- Your goal -
Scan the listing for the word "JsVal", and copy out each line where it is found.

- Data to use -
(** A [JSON.parse] that decodes the texts of a table and rejects every other
    text. *)
Definition table_parse (table : list (string * JsVal)) (s : string)
  : option JsVal :=
  match find (fun kv => fst kv =? s) table with
  | Some kv => Some (snd kv)
  | None => None
  end.

Definition no_host : Host := {|
  flutterObject := None; townpass_message_channel := None;
  webkit_TownPass := None; ReactNativeWebView_postMessage := None;
  TownPass := None |}.

Definition accepting : Sink := fun _ => false.

Definition emitter : BridgeCaps := {|
  has_addEventListener := true; has_removeEventListener := true;
  postMessage := Some accepting |}.

(** A host with the secondary channel only. *)
Definition channel_host : Host := {|
  flutterObject := None; townpass_message_channel := Some emitter;
  webkit_TownPass := None; ReactNativeWebView_postMessage := None;
  TownPass := None |}.

(** A host with the primary bridge object only. *)
Definition flutter_host : Host := {|
  flutterObject := Some emitter; townpass_message_channel := None;
  webkit_TownPass := None; ReactNativeWebView_postMessage := None;
  TownPass := None |}.

(** A host with both structured channels. *)
Definition bridge_host : Host := {|
  flutterObject := Some emitter; townpass_message_channel := Some emitter;
  webkit_TownPass := None; ReactNativeWebView_postMessage := None;
  TownPass := None |}.

(** A host that exposes every mechanism, the synchronous accessor
    included. *)
Definition full_host : Host := {|
  flutterObject := Some emitter; townpass_message_channel := Some emitter;
  webkit_TownPass := Some accepting;
  ReactNativeWebView_postMessage := Some accepting;
  TownPass := Some {| tp_postMessage := Some accepting;
                      tp_getUser := Some (Ok JNull) |} |}.

(** A backend that answers every request with the given response. *)
Definition test_env (h : Host) (r : Response) : Env := {|
  JSON_parse := table_parse [(ada_json, ada); (userid_json, userid_reply)];
  JSON_stringify := stringify_plain;
  fetch := fun _ => Responded r;
  host := h;
  opts := None |}.


Definition unauthorized : Response :=
  {| res_status := 401; res_body := Some "denied" |}.

Definition ok_not_json : Response :=
  {| res_status := 200; res_body := Some "OK" |}.

Definition ok_json : Response :=
  {| res_status := 200; res_body := Some ada_json |}.

(** Both an event wrapper and a bare identity. *)
Definition ambiguous : JsVal :=
  JObj [("id", JStr "u1"); ("detail", JObj [("user", u2)])].


(** ** Scenarios *)

Definition plain_env : Env := test_env no_host unauthorized.
Definition bridge_env : Env := test_env bridge_host unauthorized.
Definition channel_env : Env := test_env channel_host unauthorized.
Definition flutter_env : Env := test_env flutter_host unauthorized.

(** An open request of a freshly mounted hook. *)
Definition open_world : World :=
  world_of (requestTownPassUser plain_env None initial_world).

(** A request resolved by a window message carrying [u1], and then a
    [townpass:user] event carrying [u2]. *)
Definition resolved_world : World :=
  world_of ((requestTownPassUser plain_env None ;;
             deliver plain_env WindowMessage (MessageEvent u1))
              initial_world).

Definition late_event_world : World :=
  world_of (deliver plain_env WindowTownpassUser (CustomEvent u2)
              resolved_world).



(** A second request while the first is open, and then a [townpass:user]
    event carrying [u1]. *)
Definition second_request : Result unit * World * list Event :=
  requestTownPassUser bridge_env None
    (world_of (requestTownPassUser bridge_env None initial_world)).

Definition event_after_second_request : Result unit * World * list Event :=
  deliver bridge_env WindowTownpassUser (CustomEvent u1)
    (world_of second_request).

(** A request on the secondary channel, answered with the userid reply as an
    object and as JSON text; the same reply on the primary bridge. *)
Definition channel_request : Result unit * World * list Event :=
  requestTownPassUser channel_env None initial_world.

Definition channel_replied : World :=
  world_of ((deliver channel_env MessageChannel (MessageEvent userid_reply) ;;
             deliver channel_env MessageChannel
               (MessageEvent (JStr userid_json)))
              (world_of channel_request)).

Definition flutter_replied : World :=
  world_of ((requestTownPassUser flutter_env None ;;
             deliver flutter_env FlutterObject (MessageEvent userid_reply))
              initial_world).

(** A request against a host that exposes every mechanism. *)
Definition full_request : Result unit * World * list Event :=
  requestTownPassUser (test_env full_host unauthorized) None initial_world.


(* ===================================================================== *)
(** * Worlds of the engine *)
(* ===================================================================== *)

(** ** Teardown and resolution as functions on the world *)

(** The world [cleanup] leaves: each step of its body on the world. *)
Definition cleanup_world (E : Env) (w : World) : World :=
  let w1 := set_cleanedRef true w in
  let w2 :=
    match timerRef w1 with
    | Some id =>
        if Nat.eqb id 0 then w1
        else set_timerRef None
               (set_timers
                  (filter (fun t => negb (Nat.eqb (fst t) id)) (timers w1)) w1)
    | None => w1
    end in
  let w3 :=
    match listenerRef w2 with
    | Some h =>
        set_listenerRef None
          (set_message_listeners (remove_listener h (message_listeners w2)) w2)
    | None => w2
    end in
  let w4 :=
    match channelListenerRef w3, townpass_message_channel (host E) with
    | Some h, Some caps =>
        if has_removeEventListener caps
        then set_channel_listeners (remove_listener h (channel_listeners w3)) w3
        else if opt_handler_eqb (channel_onmessage w3) h
             then set_channel_onmessage None w3
             else w3
    | _, _ => w3
    end in
  let w5 := set_channelListenerRef None w4 in
  match onTownPassUser w5 with
  | SlotFn _ => set_onTownPassUser SlotAbsent w5
  | _ => w5
  end.

(** The world a handler leaves when it is given [raw]: resolved and torn
    down when [raw] is recognized, as it was otherwise. *)
Definition resolve_world (E : Env) (raw : JsVal) (w : World) : World :=
  if truthy (normalize E source_order raw)
  then cleanup_world E
         (set_error None
            (set_isLoading false
               (set_user (normalize E source_order raw) w)))
  else w.

(** [m], run in [w], returns [a] and leaves the world [w']. *)
Definition returns {A} (m : M A) (w : World) (a : A) (w' : World) : Prop :=
  exists l, m w = (Ok a, w', l).

(** What the handler of the secondary channel hands to [handleIncomingRaw]:
    the event's data (or the event), decoded when it is JSON text. *)
Definition channel_input (E : Env) (ev : JsVal) : JsVal :=
  let data := coalesce (opt_get ev "data") ev in
  match data with
  | JStr s =>
      match JSON_parse E s with
      | Some p => coalesce p data
      | None => data
      end
  | _ => data
  end.

(** The command the handler of the primary bridge reads in an event, and
    what it hands to [handleIncomingRaw] for it, if anything. *)
Definition flutter_command (E : Env) (ev : JsVal) : JsVal :=
  let data0 := coalesce (opt_get ev "data") ev in
  match data0 with
  | JStr s =>
      match JSON_parse E s with
      | Some p => p
      | None => data0
      end
  | _ => data0
  end.

Definition flutter_input (E : Env) (ev : JsVal) : option JsVal :=
  let data := flutter_command E ev in
  if str_is (opt_get data "name") "userinfo" && truthy (opt_get data "data")
  then Some (opt_get data "data")
  else if str_is (opt_get data "name") "userid" && truthy (opt_get data "data")
  then Some (JObj [("id", opt_get data "data")])
  else None.

(** ** Invariants of the reachable worlds *)

(** At most one timeout is pending, and it is the one [timerRef] holds. *)
Definition single_timer (w : World) : Prop :=
  timers w = [] \/
  exists id ms, timers w = [(id, ms)] /\ timerRef w = Some id /\ id <> 0.

Definition is_engine (h : Handler) : bool :=
  match h with EngineFn _ _ => true | HostFn _ => false end.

- Exercise result -
Definition table_parse (table : list (string * JsVal)) (s : string)
  : option JsVal :=
Definition ambiguous : JsVal :=
Definition resolve_world (E : Env) (raw : JsVal) (w : World) : World :=
Definition channel_input (E : Env) (ev : JsVal) : JsVal :=
Definition flutter_command (E : Env) (ev : JsVal) : JsVal :=
Definition flutter_input (E : Env) (ev : JsVal) : option JsVal :=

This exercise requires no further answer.